URGENT UPDATE: Bitcoin (BTC) is set to soar to a new all-time high in 2026, according to a groundbreaking analysis from Bitwise Chief Investment Officer Matt Hougan. This forecast, released in a note just yesterday, suggests a break from Bitcoin’s traditional four-year cycle, which has historically dictated its price movements.
Analysts indicate that the forces driving Bitcoin’s previous cycles are weakening, paving the way for a sustained price surge. Factors such as pro-crypto regulations and a wave of institutional investments through Exchange Traded Funds (ETFs) are anticipated to support Bitcoin’s rise in 2026. Notably, Bank of America has begun allowing its financial advisors to recommend Bitcoin ETFs, potentially channeling portions of its $3.5 trillion in client assets into crypto.
In Hougan’s words, “The forces that previously drove four-year cycles — the Bitcoin halving, interest rate cycles, and crypto’s leverage-fueled booms and busts — are significantly weaker than they’ve been in past cycles.” This statement underscores a pivotal shift in the market as it prepares for the transition into what some analysts are calling the “institutional era.”
Historically, Bitcoin has adhered to a four-year cycle, characterized by three consecutive years of price gains followed by a sharp pullback.

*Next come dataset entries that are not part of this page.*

(* ===== verification/Scripts.v ===== *)
(** * The Lua scripts

    [crates/redis/src/scripts/*.lua] and the scripts embedded in [latch.rs]
    and [testament.rs].  A script is a function of its [KEYS] and [ARGV] (lists
    of texts, as the [redis] crate sends them) to a command sequence over any
    server; an index past the end of [KEYS] or [ARGV] is Lua's [nil], and a
    command given [nil] raises a Lua error. *)

From S2P Require Import Prelude Redis.

(** A script replies an integer or a pair of integers. *)
Inductive reply := RInt (z : Z) | RPair (a b : Z).

#[global] Instance reply_eq_dec : EqDecision reply.
Proof. solve_decision. Defined.

Inductive script_name :=
| ACQUIRE | RELEASE | EXTEND
| REENTRANT_ACQUIRE | REENTRANT_RELEASE | REENTRANT_RELEASE_ALL | REENTRANT_EXTEND
| RW_READ_ACQUIRE | RW_READ_RELEASE | RW_WRITE_ACQUIRE | RW_WRITE_RELEASE | RW_EXTEND
| SEMAPHORE_ACQUIRE | SEMAPHORE_RELEASE | SEMAPHORE_EXTEND
| FAIR_ACQUIRE | FAIR_RELEASE
| LATCH_INIT | LATCH_COUNT_DOWN | LATCH_GET
| WILL_SET | WILL_DEL.

#[global] Instance script_name_eq_dec : EqDecision script_name.
Proof. solve_decision. Defined.

Section scripts.
Context {R : Type} `{Redis R}.
Open Scope script_scope.

(** *** Arguments

    [at_ l i] is [KEYS\[i\]]/[ARGV\[i\]] used as a command argument or an
    operand of [..]: an error when it is [nil].  [int_at] is an argument the
    server reads as a 64-bit integer, [num_at] is [tonumber(ARGV\[i\])] (the
    texts sent are those of integers; the sums formed are exact below 2^53). *)

Definition at_ (l : list string) (i : nat) : cmd R string :=
  match l !! (i - 1)%nat with Some s => cret s | None => craise LuaError end.

Definition int_at (l : list string) (i : nat) : cmd R Z :=
  let! s := at_ l i in
  match string_to_z s with
  | Some z => if (i64_min <=? z) && (z <=? i64_max) then cret z else craise NotInteger
  | None => craise NotInteger
  end.

Definition num_at (l : list string) (i : nat) : cmd R Z :=
  let! s := at_ l i in
  match string_to_z s with Some z => cret z | None => craise LuaError end.

(** A reply compared with [ARGV\[i\]]: a nil reply is Lua's [false], which
    differs from every text and from [nil]. *)
Definition is_arg (r : option string) (l : list string) (i : nat) : bool :=
  match r, l !! (i - 1)%nat with
  | Some s, Some t => String.eqb s t
  | _, _ => false
  end.

Definition is_text (r : option string) (t : string) : bool :=
  match r with Some s => String.eqb s t | None => false end.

However, predictions for 2026 suggest a departure from this trend, especially following the recent halving event in April 2024.
The research division of asset manager Grayscale shares this optimistic outlook, projecting that Bitcoin will set new records in the first half of 2026. They cite increased macro demand for alternative stores of value amidst rising public debt and clearer regulatory frameworks as key supporting factors.

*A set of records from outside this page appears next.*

(* ===== verification/Handlers.v ===== *)
(** * Handlers over shared state

    The code of a server: it runs in a [world] and on a state it shares with
    the other handlers, which are at work at the same time.  [Service] and
    [Demo] are written in this monad. *)

From S2P Require Import Prelude Core World.

(** Each access to the shared state is atomic (one mutex or one atomic
    counter), and before each the other handlers may have changed it: the
    schedule lists what they do (nothing, once it is empty). *)
Record shared_state (S : Type) := mk_shared { sh_state : S; sh_others : list (S -> S) }.
Arguments mk_shared {S}. Arguments sh_state {S}. Arguments sh_others {S}.

(** Code on a state [S], with the servers [R]. *)
Abbreviation SM S R A := (shared_state S -> M R (A * shared_state S)).

Section monad.
Context {S R : Type}.

Definition hret {A} (a : A) : SM S R A := fun s => ret (a, s).
Definition hbind {A B} (m : SM S R A) (f : A -> SM S R B) : SM S R B := fun s => bind (m s) (fun p => f p.1 p.2).

(** The early return of [?]. *)
Definition htry {E A B} (m : SM S R (res E A)) (f : A -> SM S R (res E B)) : SM S R (res E B) :=
  hbind m (fun r => match r with Ok a => f a | Err e => hret (Err e) end).

(** Code that touches only the world. *)
Definition hrun {A} (m : M R A) : SM S R A := fun s => bind m (fun a => ret (a, s)).

(** One access to the shared state. *)
Definition interfere (s : shared_state S) : shared_state S :=
  match sh_others s with
  | [] => s
  | f :: fs => mk_shared (f (sh_state s)) fs
  end.
Definition haccess {A} (f : S -> M R (A * S)) : SM S R A := fun s =>
  let s := interfere s in
  bind (f (sh_state s)) (fun r => ret (r.1, mk_shared r.2 (sh_others s))).
Definition hstate {A} (f : S -> A * S) : SM S R A := haccess (fun s => ret (f s)).
End monad.

Declare Scope handler_scope.
Delimit Scope handler_scope with handler.
Notation "'let^' x := m 'in' k" := (hbind m (fun x => k))
  (at level 10, x name, m at level 100, k at level 200) : handler_scope.
Notation "'do^' m 'in' k" := (hbind m (fun _ => k))
  (at level 10, m at level 100, k at level 200) : handler_scope.
Notation "'try^' x := m 'in' k" := (htry m (fun x => k))
  (at level 10, x name, m at level 100, k at level 200) : handler_scope.
Notation "'try^' ' p := m 'in' k" := (htry m (fun x => match x with p => k end))
  (at level 10, p pattern, m at level 100, k at level 200) : handler_scope.

(** ** Running handlers *)

Section running.
Context {S R : Type}.
Implicit Types (w : world R) (s : shared_state S).

Lemma hbind_done {A B} (m : SM S R A) (f : A -> SM S R B) s w a s' w' :
  m s w = (Done (a, s'), w') -> hbind m f s w = f a s' w'.
Proof. intros E. unfold hbind. by rewrite (bind_done _ _ _ _ _ E). Qed.

Lemma htry_ok {E A B} (m : SM S R (res E A)) (f : A -> SM S R (res E B)) s w a s' w' :
  m s w = (Done (Ok a, s'), w') -> htry m f s w = f a s' w'.
Proof. intros Em. unfold htry. by rewrite (hbind_done _ _ _ _ _ _ _ Em). Qed.

Lemma htry_err {E A B} (m : SM S R (res E A)) (f : A -> SM S R (res E B)) s w e s' w' :
  m s w = (Done (Err e, s'), w') -> htry m f s w = (Done (Err e, s'), w').
Proof. intros Em. unfold htry. by rewrite (hbind_done _ _ _ _ _ _ _ Em). Qed.

Lemma hrun_done {A} (m : M R A) s w a w' : m w = (Done a, w') -> hrun m s w = (Done (a, s), w').
Proof. intros E. unfold hrun. by rewrite (bind_done _ _ _ _ _ E). Qed.

Lemma hstate_done {A} (f : S -> A * S) s w a v :
  f (sh_state (interfere s)) = (a, v) ->
  hstate f s w = (Done (a, mk_shared v (sh_others (interfere s))), w).
Proof. intros E. unfold hstate, haccess, bind, ret. by rewrite E. Qed.

(** An access that changes nothing. *)
Lemma hstate_same {A} (f : S -> A * S) s w a :
  f (sh_state (interfere s)) = (a, sh_state (interfere s)) -> hstate f s w = (Done (a, interfere s), w).
Proof. intros E. rewrite (hstate_done _ _ _ _ _ E). by destruct (interfere s). Qed.
End running.

(** The shared state with no other handler at work. *)
Definition alone {S} (v : S) : shared_state S := mk_shared v [].

(** ** Properties kept by code

    [upholds I m P]: whenever [m] ends with a result, from a shared state on
    which [I] holds and with other handlers that keep [I], the result satisfies
    [P] and [I] holds still.  Nothing is assumed of the world. *)
Definition upheld {S} (I : S -> Prop) (s : shared_state S) : Prop :=
  I (sh_state s) /\ Forall (fun f => forall x, I x -> I (f x)) (sh_others s).

Definition yields {R A} (m : M R A) (P : A -> Prop) : Prop := forall w a w', m w = (Done a, w') -> P a.

Definition upholds {S R A} (I : S -> Prop) (m : SM S R A) (P : A -> Prop) : Prop :=
  forall s w a s' w', upheld I s -> m s w = (Done (a, s'), w') -> upheld I s' /\ P a.

Section upholds.
Context {S R : Type} (I : S -> Prop).

Lemma yields_bind {A B} (m : M R A) (f : A -> M R B) (P : A -> Prop) Q :
  yields m P -> (forall a, P a -> yields (f a) Q) -> yields (bind m f) Q.
Proof.
  intros Hm Hf w b w' E. unfold bind in E. destruct (m w) as [[a| | |] w1] eqn:Em; try done.
  eapply Hf; [eapply Hm; exact Em|exact E].
Qed.

Lemma yields_any {A} (m : M R A) : yields m (fun _ => True).
Proof. by intros w a w' _. Qed.

Lemma yields_ret {A} (a : A) (P : A -> Prop) : P a -> yields (R:=R) (ret a) P.
Proof. intros HP w b w' E. by injection E as <- _. Qed.

Lemma yields_try {E A B} (m : M R (res E A)) (f : A -> M R (res E B)) (P : A -> Prop) (Q : res E B -> Prop) :
  yields m (fun r => match r with Ok a => P a | Err _ => True end) ->
  (forall a, P a -> yields (f a) Q) -> (forall e, Q (Err e)) -> yields (try_ m f) Q.
Proof.
  intros Hm Hf He. eapply yields_bind; [exact Hm|]. intros [a|e] Ha; [by apply Hf|]. apply yields_ret, He.
Qed.

Lemma yields_bind_any {A B} (m : M R A) (f : A -> M R B) Q : (forall a, yields (f a) Q) -> yields (bind m f) Q.
Proof. intros Hf. eapply yields_bind; [apply yields_any|]. by intros a _. Qed.
Lemma yields_try_any {E A B} (m : M R (res E A)) (f : A -> M R (res E B)) (Q : res E B -> Prop) :
  (forall a, yields (f a) Q) -> (forall e, Q (Err e)) -> yields (try_ m f) Q.
Proof. intros Hf He. eapply yields_bind_any. intros [a|e]; [by apply Hf|]. apply yields_ret, He. Qed.

Lemma upholds_ret {A} (a : A) (P : A -> Prop) : P a -> upholds (R:=R) I (hret a) P.
Proof. intros HP s w b s' w' Hs E. by injection E as <- <- _. Qed.

Lemma upholds_bind {A B} (m : SM S R A) (f : A -> SM S R B) (P : A -> Prop) Q :
  upholds I m P -> (forall a, P a -> upholds I (f a) Q) -> upholds I (hbind m f) Q.
Proof.
  intros Hm Hf s w b s' w' Hs E. unfold hbind, bind in E. destruct (m s w) as [[[a s1]| | |] w1] eqn:Em; try done.
  destruct (Hm _ _ _ _ _ Hs Em) as [Hs1 Ha]. exact (Hf a Ha _ _ _ _ _ Hs1 E).
Qed.

Lemma upholds_try {E A B} (m : SM S R (res E A)) (f : A -> SM S R (res E B)) (P : A -> Prop) (Q : res E B -> Prop) :
  upholds I m (fun r => match r with Ok a => P a | Err _ => True end) ->
  (forall a, P a -> upholds I (f a) Q) -> (forall e, Q (Err e)) -> upholds I (htry m f) Q.
Proof.
  intros Hm Hf He. eapply upholds_bind; [exact Hm|]. intros [a|e] Ha; [by apply Hf|]. apply upholds_ret, He.
Qed.

Lemma upholds_run {A} (m : M R A) (P : A -> Prop) : yields m P -> upholds I (hrun m) P.
Proof.
  intros Hm s w a s' w' Hs E. unfold hrun, bind in E. destruct (m w) as [[b| | |] w1] eqn:Em; try done.
  injection E as <- <- _. split; [done|]. by eapply Hm.
Qed.

Lemma upheld_interfere (s : shared_state S) : upheld I s -> upheld I (interfere s).
Proof.
  intros [Hs Ho]. unfold upheld, interfere. destruct (sh_others s) as [|f fs] eqn:E; cbn; [by rewrite E|].
  apply Forall_cons in Ho as [Hf Ho]. split; [by apply Hf|done].
Qed.

Lemma upholds_access {A} (f : S -> M R (A * S)) (P : A -> Prop) :
  (forall x, I x -> yields (f x) (fun r => I r.2 /\ P r.1)) -> upholds I (haccess f) P.
Proof.
  intros Hf s w a s' w' Hs E. apply upheld_interfere in Hs as [Hs Ho]. unfold haccess, bind in E.
  destruct (f _ w) as [[r| | |] w1] eqn:Ef; try done. injection E as <- <- _.
  destruct (Hf _ Hs _ _ _ Ef) as [Hr Ha]. by split.
Qed.

Lemma upholds_state {A} (f : S -> A * S) (P : A -> Prop) :
  (forall x, I x -> I (f x).2 /\ P (f x).1) -> upholds (R:=R) I (hstate f) P.
Proof. intros Hf. apply upholds_access. intros x Hx. apply yields_ret. by apply Hf. Qed.

Lemma upholds_weaken {A} (m : SM S R A) (P Q : A -> Prop) : upholds I m P -> (forall a, P a -> Q a) -> upholds I m Q.
Proof. intros Hm HPQ s w a s' w' Hs E. destruct (Hm _ _ _ _ _ Hs E). split; [done|by apply HPQ]. Qed.

(** The same, with nothing to say of the results. *)
Lemma upholds_bind_any {A B} (m : SM S R A) (f : A -> SM S R B) (Q : B -> Prop) :
  upholds I m (fun _ => True) -> (forall a, upholds I (f a) Q) -> upholds I (hbind m f) Q.
Proof. intros Hm Hf. eapply upholds_bind; [exact Hm|]. by intros a _. Qed.
Lemma upholds_try_any {E A B} (m : SM S R (res E A)) (f : A -> SM S R (res E B)) :
  upholds I m (fun _ => True) -> (forall a, upholds I (f a) (fun _ => True)) -> upholds I (htry m f) (fun _ => True).
Proof. intros Hm Hf. eapply upholds_bind_any; [exact Hm|]. intros [a|e]; [by apply Hf|]. by apply upholds_ret. Qed.
Lemma upholds_run_any {A} (m : M R A) : upholds I (hrun m) (fun _ => True).
Proof. apply upholds_run, yields_any. Qed.
End upholds.

(** What a function returns, whatever its commands answered. *)
Ltac solve_yields :=
  repeat first
    [ apply yields_try_any; [intros ?|done]
    | apply yields_bind_any; intros ?
    | case_match
    | apply yields_ret; cbn; by try split_and? ].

Moreover, the prevailing interest rate environment is now deemed favorable for cryptocurrencies. The US Federal Reserve cut rates three times in 2025, with expectations for continued easing into next year, marking a stark contrast to the pressures seen in 2018 and 2022.
Bitwise also highlights a significant decrease in Bitcoin’s volatility over the past decade. In fact, during 2025, Bitcoin’s price changes were less volatile than those of tech giant Nvidia. This trend is expected to persist, with predictions of diminishing correlation between Bitcoin and stock markets in 2026.
As Hougan notes, “Bitcoin’s correlation with stocks will likely decrease as crypto regulatory progress and institutional adoption push prices upward, even if equities struggle with valuation concerns.” Earlier this year, Bitcoin maintained a strong correlation with the NASDAQ-100, but recent data shows it followed the index primarily during downturns.
Currently, Bitcoin is trading near $87,000, down nearly 1% as of publication.
This forecast comes at a critical juncture for crypto investors, with institutional interest ramping up and regulatory clarity improving. The anticipated influx of institutional capital in 2026 could reshape the landscape of digital assets significantly.
As the market braces for these developments, all eyes will be on Bitcoin’s performance in the coming months. Investors should watch for further regulatory moves and institutional endorsements that could bolster confidence in the cryptocurrency market.